»»

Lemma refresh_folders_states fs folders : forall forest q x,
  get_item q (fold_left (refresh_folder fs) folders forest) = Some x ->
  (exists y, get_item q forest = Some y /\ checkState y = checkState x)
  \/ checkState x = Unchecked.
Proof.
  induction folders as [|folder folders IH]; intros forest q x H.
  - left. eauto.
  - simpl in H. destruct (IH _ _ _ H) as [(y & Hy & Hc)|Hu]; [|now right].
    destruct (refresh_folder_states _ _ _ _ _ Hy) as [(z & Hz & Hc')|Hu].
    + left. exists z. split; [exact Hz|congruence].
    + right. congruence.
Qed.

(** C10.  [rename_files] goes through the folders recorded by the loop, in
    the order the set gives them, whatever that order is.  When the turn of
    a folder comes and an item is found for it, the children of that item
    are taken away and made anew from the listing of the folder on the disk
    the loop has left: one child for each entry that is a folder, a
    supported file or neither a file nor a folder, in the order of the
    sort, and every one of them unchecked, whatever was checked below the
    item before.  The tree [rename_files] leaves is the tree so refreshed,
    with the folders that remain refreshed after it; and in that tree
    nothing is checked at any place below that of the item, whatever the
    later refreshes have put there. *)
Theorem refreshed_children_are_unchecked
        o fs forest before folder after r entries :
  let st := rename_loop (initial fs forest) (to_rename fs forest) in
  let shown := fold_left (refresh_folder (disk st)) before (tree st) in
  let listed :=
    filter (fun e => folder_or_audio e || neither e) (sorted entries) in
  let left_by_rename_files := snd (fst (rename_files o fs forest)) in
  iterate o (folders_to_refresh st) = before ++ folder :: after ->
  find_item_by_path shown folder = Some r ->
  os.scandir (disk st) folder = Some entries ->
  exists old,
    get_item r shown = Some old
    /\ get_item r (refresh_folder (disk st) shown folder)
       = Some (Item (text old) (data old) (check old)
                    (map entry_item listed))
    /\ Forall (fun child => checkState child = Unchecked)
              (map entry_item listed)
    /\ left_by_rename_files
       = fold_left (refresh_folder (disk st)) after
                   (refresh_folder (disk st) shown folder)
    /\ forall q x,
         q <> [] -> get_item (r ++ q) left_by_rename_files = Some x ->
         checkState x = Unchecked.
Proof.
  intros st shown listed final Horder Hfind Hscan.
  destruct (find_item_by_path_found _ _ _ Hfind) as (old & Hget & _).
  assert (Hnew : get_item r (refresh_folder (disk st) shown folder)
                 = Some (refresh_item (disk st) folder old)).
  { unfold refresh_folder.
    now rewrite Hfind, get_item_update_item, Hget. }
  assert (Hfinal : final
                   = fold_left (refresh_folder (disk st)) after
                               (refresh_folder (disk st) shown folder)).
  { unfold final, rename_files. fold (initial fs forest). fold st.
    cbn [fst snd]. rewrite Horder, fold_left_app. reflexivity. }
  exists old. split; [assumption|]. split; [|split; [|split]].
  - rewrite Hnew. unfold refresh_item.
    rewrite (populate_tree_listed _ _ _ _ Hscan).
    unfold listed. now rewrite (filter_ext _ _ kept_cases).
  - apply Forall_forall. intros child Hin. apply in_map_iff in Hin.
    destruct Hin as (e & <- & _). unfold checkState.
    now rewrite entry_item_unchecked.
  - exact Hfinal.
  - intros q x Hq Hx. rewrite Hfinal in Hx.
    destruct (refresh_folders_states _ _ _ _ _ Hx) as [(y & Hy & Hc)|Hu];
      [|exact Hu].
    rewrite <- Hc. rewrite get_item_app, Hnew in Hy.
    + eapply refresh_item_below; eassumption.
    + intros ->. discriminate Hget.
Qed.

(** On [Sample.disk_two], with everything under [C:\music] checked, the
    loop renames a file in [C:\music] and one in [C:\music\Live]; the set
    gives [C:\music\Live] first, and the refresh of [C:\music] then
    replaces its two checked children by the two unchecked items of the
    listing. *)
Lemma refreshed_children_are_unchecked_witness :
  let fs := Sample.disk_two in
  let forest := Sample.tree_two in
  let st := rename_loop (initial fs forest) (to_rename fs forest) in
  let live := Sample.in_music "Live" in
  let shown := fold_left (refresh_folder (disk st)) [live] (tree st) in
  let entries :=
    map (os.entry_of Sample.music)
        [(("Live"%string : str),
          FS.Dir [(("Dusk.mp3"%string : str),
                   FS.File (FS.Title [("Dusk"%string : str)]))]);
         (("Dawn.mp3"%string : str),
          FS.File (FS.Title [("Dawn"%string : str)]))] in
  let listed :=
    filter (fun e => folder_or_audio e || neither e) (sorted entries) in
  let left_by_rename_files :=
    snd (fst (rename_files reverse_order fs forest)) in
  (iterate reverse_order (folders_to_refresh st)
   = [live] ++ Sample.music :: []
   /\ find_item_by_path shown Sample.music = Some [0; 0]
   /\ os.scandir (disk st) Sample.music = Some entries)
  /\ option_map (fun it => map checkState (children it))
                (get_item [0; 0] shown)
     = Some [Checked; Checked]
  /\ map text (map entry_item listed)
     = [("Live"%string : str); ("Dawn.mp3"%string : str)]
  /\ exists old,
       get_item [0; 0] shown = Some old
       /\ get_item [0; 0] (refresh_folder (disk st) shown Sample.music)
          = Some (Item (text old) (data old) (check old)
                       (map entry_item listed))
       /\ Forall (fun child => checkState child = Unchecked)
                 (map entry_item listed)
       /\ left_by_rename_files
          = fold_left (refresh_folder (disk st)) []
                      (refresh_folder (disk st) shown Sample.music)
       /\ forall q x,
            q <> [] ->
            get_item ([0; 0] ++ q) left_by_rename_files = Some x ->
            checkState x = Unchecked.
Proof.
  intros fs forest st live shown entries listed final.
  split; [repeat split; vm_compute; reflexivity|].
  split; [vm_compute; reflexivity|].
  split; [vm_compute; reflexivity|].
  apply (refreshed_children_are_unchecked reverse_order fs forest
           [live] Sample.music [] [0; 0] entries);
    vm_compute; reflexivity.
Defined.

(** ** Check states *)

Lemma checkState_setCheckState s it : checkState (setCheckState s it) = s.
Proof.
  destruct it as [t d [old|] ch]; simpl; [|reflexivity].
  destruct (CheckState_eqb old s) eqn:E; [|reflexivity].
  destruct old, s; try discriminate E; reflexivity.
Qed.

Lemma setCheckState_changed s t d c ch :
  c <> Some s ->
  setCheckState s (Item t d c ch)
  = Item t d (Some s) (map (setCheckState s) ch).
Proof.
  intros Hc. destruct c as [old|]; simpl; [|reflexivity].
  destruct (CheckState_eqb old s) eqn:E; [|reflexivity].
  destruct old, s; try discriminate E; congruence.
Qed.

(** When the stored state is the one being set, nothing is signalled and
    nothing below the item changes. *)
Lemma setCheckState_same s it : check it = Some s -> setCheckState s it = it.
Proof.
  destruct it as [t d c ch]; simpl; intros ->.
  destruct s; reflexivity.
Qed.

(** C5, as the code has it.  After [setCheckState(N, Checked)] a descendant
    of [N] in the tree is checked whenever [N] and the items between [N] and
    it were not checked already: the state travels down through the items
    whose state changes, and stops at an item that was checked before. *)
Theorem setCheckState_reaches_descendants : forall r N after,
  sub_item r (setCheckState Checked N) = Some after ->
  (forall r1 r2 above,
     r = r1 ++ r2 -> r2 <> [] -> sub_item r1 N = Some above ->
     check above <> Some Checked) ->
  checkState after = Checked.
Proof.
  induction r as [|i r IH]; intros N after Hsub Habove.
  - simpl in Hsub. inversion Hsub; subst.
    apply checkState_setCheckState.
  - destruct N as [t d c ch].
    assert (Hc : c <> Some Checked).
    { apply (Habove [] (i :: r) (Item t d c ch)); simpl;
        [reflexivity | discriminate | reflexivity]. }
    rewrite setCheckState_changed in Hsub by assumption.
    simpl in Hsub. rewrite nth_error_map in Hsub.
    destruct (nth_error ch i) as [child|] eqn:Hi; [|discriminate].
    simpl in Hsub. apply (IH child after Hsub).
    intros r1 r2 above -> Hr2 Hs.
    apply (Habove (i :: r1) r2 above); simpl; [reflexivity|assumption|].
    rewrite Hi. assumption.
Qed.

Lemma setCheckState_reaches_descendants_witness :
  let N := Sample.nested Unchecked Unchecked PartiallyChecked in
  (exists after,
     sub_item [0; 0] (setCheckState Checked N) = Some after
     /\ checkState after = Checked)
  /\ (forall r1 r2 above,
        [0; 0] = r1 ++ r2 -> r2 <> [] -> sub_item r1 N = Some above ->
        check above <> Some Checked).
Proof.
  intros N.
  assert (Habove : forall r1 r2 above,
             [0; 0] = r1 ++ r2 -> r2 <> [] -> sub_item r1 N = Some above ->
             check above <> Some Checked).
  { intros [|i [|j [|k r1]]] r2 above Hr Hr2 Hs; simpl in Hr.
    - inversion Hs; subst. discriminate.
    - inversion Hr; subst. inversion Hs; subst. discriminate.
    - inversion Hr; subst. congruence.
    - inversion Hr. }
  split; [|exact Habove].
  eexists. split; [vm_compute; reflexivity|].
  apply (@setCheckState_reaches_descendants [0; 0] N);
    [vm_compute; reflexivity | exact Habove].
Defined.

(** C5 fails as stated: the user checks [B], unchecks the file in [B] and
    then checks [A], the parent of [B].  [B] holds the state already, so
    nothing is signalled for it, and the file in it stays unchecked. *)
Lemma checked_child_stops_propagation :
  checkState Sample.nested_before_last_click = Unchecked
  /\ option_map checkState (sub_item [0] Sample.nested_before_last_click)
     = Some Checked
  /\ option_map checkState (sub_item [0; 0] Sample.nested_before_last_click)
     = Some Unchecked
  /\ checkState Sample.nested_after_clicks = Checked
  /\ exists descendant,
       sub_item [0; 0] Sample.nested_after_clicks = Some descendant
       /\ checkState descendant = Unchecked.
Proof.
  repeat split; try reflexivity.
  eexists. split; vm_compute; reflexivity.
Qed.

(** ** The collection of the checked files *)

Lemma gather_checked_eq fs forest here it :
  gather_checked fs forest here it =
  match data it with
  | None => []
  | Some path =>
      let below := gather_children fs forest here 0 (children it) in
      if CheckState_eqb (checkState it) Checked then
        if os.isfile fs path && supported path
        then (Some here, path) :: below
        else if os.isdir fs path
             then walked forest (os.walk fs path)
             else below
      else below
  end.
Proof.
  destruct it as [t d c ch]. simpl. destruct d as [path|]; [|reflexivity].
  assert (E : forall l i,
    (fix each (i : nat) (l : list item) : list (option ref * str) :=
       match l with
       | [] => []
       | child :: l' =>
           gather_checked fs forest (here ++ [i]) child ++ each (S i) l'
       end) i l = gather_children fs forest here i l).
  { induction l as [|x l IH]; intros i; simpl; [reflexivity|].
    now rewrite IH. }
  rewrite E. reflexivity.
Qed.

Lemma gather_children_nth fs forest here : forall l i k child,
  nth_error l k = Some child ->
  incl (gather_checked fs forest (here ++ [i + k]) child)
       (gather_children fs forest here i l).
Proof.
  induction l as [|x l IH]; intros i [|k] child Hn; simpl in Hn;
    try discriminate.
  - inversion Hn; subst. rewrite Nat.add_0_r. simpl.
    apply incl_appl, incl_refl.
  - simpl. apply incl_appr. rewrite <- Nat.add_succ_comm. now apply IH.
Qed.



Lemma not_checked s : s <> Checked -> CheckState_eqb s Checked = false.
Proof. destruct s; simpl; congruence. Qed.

««

_What needs to be done_.
Output the lines of the records above exactly as they appear, from the line containing "- inversion Hs; subst. discriminate." through the line containing "nothing is signalled for".

_Solution to this problem_.
    - inversion Hs; subst. discriminate.
    - inversion Hr; subst. inversion Hs; subst. discriminate.
    - inversion Hr; subst. congruence.
    - inversion Hr. }
  split; [|exact Habove].
  eexists. split; [vm_compute; reflexivity|].
  apply (@setCheckState_reaches_descendants [0; 0] N);
    [vm_compute; reflexivity | exact Habove].
Defined.

(** C5 fails as stated: the user checks [B], unchecks the file in [B] and
    then checks [A], the parent of [B].  [B] holds the state already, so
    nothing is signalled for it, and the file in it stays unchecked. *)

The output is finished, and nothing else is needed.